Fluent interface must be considered against command-query API. To understand it better, let me write a bullet-list definition of the command-query API below. In simple words, this is just a standard object-oriented coding approach:

• Method that modifies the data is called a Command. Command does not return a value.
• Method that returns a value is called a Query. Query does not modify the data.

Following the command-query API will give you the benefits like:

• Looking at the object-oriented code you understand what's happening.
• Debugging of the code is easier because each call happens separately.

Step 2: Fluent Interface on top of Command-Query API

But the command-query API exists for some reason, and it indeed, reads better. Then how do we have the benefits of both fluent interface and command-query API?
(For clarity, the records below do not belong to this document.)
(* ===== verification/Models.v ===== *)
(** * Data shared by the services

    The records of internal/redis/state.go, internal/db/models.go and
    internal/keystore/keystore.go that the modelled code reads or writes, the
    tables of the database, and the environment [Sys].  UUIDs are their string
    forms.  Fields that no modelled code touches (gorm associations, display
    names) are left out. *)

From S2P Require Import Prelude Effects.

(** ** internal/redis/state.go *)

Module CardState.
Record t := mk {
  CampaignID : string;
  CurrentStep : Z;
  Status : string;
  RetryCount : Z;
  LastMsgID : string;
  LastEventID : string;
  TransitionSeq : Z
}.
End CardState.

Module CampaignCommandCache.
Record t := mk {
  Sequence : Z;
  ApplicationID : string;
  Script : list Z;
  ExpectResponse : bool;
  TAR : list Z;
  KIcAlgo : string;
  KIcMode : string;
  KIcKeysetID : Z;
  KIdAlgo : string;
  KIdMode : string;
  KIdKeysetID : Z;
  CertMode : string;
  Ciphered : bool;
  CounterMode : string;
  PORMode : string;
  PORProtocol : string;
  PORCiphered : bool;
  PORCertMode : string
}.
End CampaignCommandCache.

Module CampaignParams.
Record t := mk {
  MaxConcatOverride : option Z;
  ThrottleSMSPerSec : option Z;
  MaxRetries : Z
}.
End CampaignParams.

Module SMPPMapping.
Record t := mk { MsgID : string; CampaignID : string; CardID : string; MSISDN : string }.
End SMPPMapping.

(** ** internal/keystore/keystore.go *)

Module CardKeyMaterial.
Record t := mk {
  EncKey : list Z;
  AuthKey : list Z;
  KEK : list Z;
  ProfileID : string;
  MSISDN : string
}.
End CardKeyMaterial.

(** ** internal/db/models.go *)

Module Profile.
Record t := mk {
  ID : string;
  Name : string;
  MaxConcatSMS : Z;
  BufferSize : Z;
  PID : Z;
  DCS : Z;
  SecurityBytesType : string
}.
End Profile.

Module Application.
Record t := mk {
  ID : string;
  ProfileID : string;
  Name : string;
  TAR : list Z;
  KIcAlgo : string;
  KIcMode : string;
  KIcKeysetID : Z;
  KIdAlgo : string;
  KIdMode : string;
  KIdKeysetID : Z;
  CertificationMode : string;
  Ciphered : bool;
  CounterMode : string;
  PORMode : string;
  PORProtocol : string;
  PORCiphered : bool;
  PORCertMode : string
}.
#[global] Instance eq_dec : EqDecision t.
Proof. solve_decision. Defined.
End Application.

Module Card.
Record t := mk {
  ID : string;
  ICCID : string;
  IMSI : string;
  MSISDN : string;
  ProfileID : string;
  EncKey : list Z;
  AuthKey : list Z;
  KEK : list Z;
  Status : string
}.
End Card.

Module Campaign.
Record t := mk {
  ID : string;
  Status : string;
  MaxRetries : Z;
  ThrottleSMSPerSec : option Z;
  MaxConcatOverride : option Z;
  StartedAt : option Z;
  CompletedAt : option Z;
  CAPFileID : option string;
  ScriptID : option string;
  Name : string
}.
Definition set_Status (s : string) (c : t) : t :=
  mk (ID c) s (MaxRetries c) (ThrottleSMSPerSec c) (MaxConcatOverride c) (StartedAt c) (CompletedAt c) (CAPFileID c) (ScriptID c) (Name c).
End Campaign.

Module Script.
Record t := mk {
  ID : string;
  Name : string;
  Description : option string;
  TargetTAR : string;
  Commands : string;
  CommandCount : Z
}.
End Script.

(** [Sections] is the JSON object of the section sizes. *)
Module CAPFile.
Record t := mk {
  ID : string;
  Filename : string;
  AID : string;
  FileData : list Z;
  FileSize : Z;
  SHA256Hash : string;
  LoadFileHex : string;
  Sections : gmap string Z
}.
End CAPFile.

Module CampaignCommand.
Record t := mk {
  CampaignID : string;
  Sequence : Z;
  ApplicationID : string;
  Script : list Z;
  ExpectResponse : bool;
  Application : Application.t
}.
End CampaignCommand.

Module CardExecutionState.
Record t := mk {
  CardID : string;
  CampaignID : string;
  Status : string;
  CurrentStep : Z;
  RetryCount : Z;
  LastMsgID : option string;
  LastSMPPID : string;
  LastError : string;
  TransitionSeq : Z;
  UpdatedAt : Z
}.
End CardExecutionState.

Module CampaignStatsRow.
Record t := mk {
  Total : Z;
  Pending : Z;
  InProgress : Z;
  Completed : Z;
  Failed : Z;
  Skipped : Z
}.
End CampaignStatsRow.

(** ** Tables and environment *)

Record Database := {
  campaigns : gmap string Campaign.t;
  profiles_tbl : gmap string Profile.t;
  campaign_commands : list CampaignCommand.t;
  cards : gmap string Card.t;
  card_execution_states : list CardExecutionState.t;
  campaign_stats : gmap string CampaignStatsRow.t
}.

Definition set_campaigns f (d : Database) : Database :=
  {| campaigns := f (campaigns d); profiles_tbl := profiles_tbl d;
     campaign_commands := campaign_commands d; cards := cards d;
     card_execution_states := card_execution_states d; campaign_stats := campaign_stats d |}.
Definition set_card_execution_states f (d : Database) : Database :=
  {| campaigns := campaigns d; profiles_tbl := profiles_tbl d;
     campaign_commands := campaign_commands d; cards := cards d;
     card_execution_states := f (card_execution_states d); campaign_stats := campaign_stats d |}.
Definition set_campaign_stats f (d : Database) : Database :=
  {| campaigns := campaigns d; profiles_tbl := profiles_tbl d;
     campaign_commands := campaign_commands d; cards := cards d;
     card_execution_states := card_execution_states d; campaign_stats := f (campaign_stats d) |}.

Definition set_cards f (d : Database) : Database :=
  {| campaigns := campaigns d; profiles_tbl := profiles_tbl d;
     campaign_commands := campaign_commands d; cards := f (cards d);
     card_execution_states := card_execution_states d; campaign_stats := campaign_stats d |}.

Definition set_profiles_tbl f (d : Database) : Database :=
  {| campaigns := campaigns d; profiles_tbl := f (profiles_tbl d);
     campaign_commands := campaign_commands d; cards := cards d;
     card_execution_states := card_execution_states d; campaign_stats := campaign_stats d |}.

Record Sys := {
  sys_now : nat -> Z;                (** [time.Now()], nanoseconds *)
  sys_uuid : nat -> string;          (** [uuid.New().String()] *)
  sys_rand : nat -> Z;               (** [rand.Intn(256)] *)
  sys_fault : nat -> option goerr;   (** the error of a database statement *)
  sys_ctx : nat -> option goerr;     (** [ctx.Err()] when a select takes [<-ctx.Done()] *)
  sys_full : nat -> bool;            (** a non-blocking select finds the channel full *)
  sys_allow : nat -> bool;           (** [rate.Limiter.Allow()] *)
  tick : nat;
  db : Database
}.

Definition set_tick n (s : Sys) : Sys :=
  {| sys_now := sys_now s; sys_uuid := sys_uuid s; sys_rand := sys_rand s; sys_fault := sys_fault s;
     sys_ctx := sys_ctx s; sys_full := sys_full s; sys_allow := sys_allow s; tick := n; db := db s |}.
Definition set_db d (s : Sys) : Sys :=
  {| sys_now := sys_now s; sys_uuid := sys_uuid s; sys_rand := sys_rand s; sys_fault := sys_fault s;
     sys_ctx := sys_ctx s; sys_full := sys_full s; sys_allow := sys_allow s; tick := tick s; db := d |}.

(** Components whose state contains the environment. *)
Class HasSys (S : Type) := { sys : S -> Sys; set_sys : Sys -> S -> S }.

#[global] Instance HasSys_Sys : HasSys Sys := {| sys := fun s => s; set_sys := fun s _ => s |}.
#[global] Instance HasSys_pair {S} : HasSys (Sys * S) :=
  {| sys := fst; set_sys := fun s p => (s, snd p) |}.

Section Ask.
Context {S : Type} `{!HasSys S}.

Definition ask {A} (f : Sys -> nat -> A) : M S A :=
  fun s => let y := sys s in (Ok (f y (tick y)), set_sys (set_tick (Datatypes.S (tick y)) y) s).

Definition now : M S Z := ask sys_now.
Definition newUUID : M S string := ask sys_uuid.

(** A read of the database, which may fail. *)
Definition query {A} (f : Database -> A) : M S A :=
  do! fault <- ask sys_fault;
  match fault with
  | Some e => merr e
  | None => gets (fun s => f (db (sys s)))
  end.

(** A statement that changes tables, which may fail without a change. *)
Definition exec (f : Database -> Database) : M S unit :=
  do! fault <- ask sys_fault;
  match fault with
  | Some e => merr e
  | None => modify (fun s => set_sys (set_db (f (db (sys s))) (sys s)) s)
  end.
End Ask.

Definition ErrRecordNotFound : goerr := Errorf "record not found" [].

#[global] Instance goerr_is_not_found e : Decision (e = ErrRecordNotFound).
Proof.
  destruct e as [f args]. unfold ErrRecordNotFound.
  destruct (decide (f = "record not found")) as [->|]; [|right; congruence].
  destruct args; [left; done | right; congruence].
Defined.

(** gorm's [First]: no row is an error. *)
Definition first {S A} (o : option A) : M S A :=
  match o with Some a => ret a | None => merr ErrRecordNotFound end.

(** A quiet environment: time stands still, nothing fails, nothing is full. *)
Definition empty_db : Database :=
  {| campaigns := ∅; profiles_tbl := ∅; campaign_commands := []; cards := ∅;
     card_execution_states := []; campaign_stats := ∅ |}.
Definition quiet_sys (d : Database) : Sys :=
  {| sys_now := fun _ => 1000; sys_uuid := fun n => "uuid-" +:+ pretty n; sys_rand := fun _ => 7;
     sys_fault := fun _ => None; sys_ctx := fun _ => None; sys_full := fun _ => false;
     sys_allow := fun _ => true; tick := 0; db := d |}.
Answer: fluent interface must be implemented on top of the command-query API (as opposed to replacing the command-query API by the fluent interface). Think of a fluent interface as a facade over the command-query API. And after all, it's called fluent "interface" - a readable or convenience interface over the standard (command-query) API.

Usually, after the command-query API is ready (written, probably unit-tested, polished to easily debug), you can write a fluent interface software layer on top of it. In other words, fluent interface accomplishes its functions by utilizing the command-query API. Then, use the fluent interface (with method chaining) wherever you want a convenience and readability. However, once you want to understand what's actually happening (e.g. when debugging an exception), you can always dig into the command-query API - good old object-oriented code.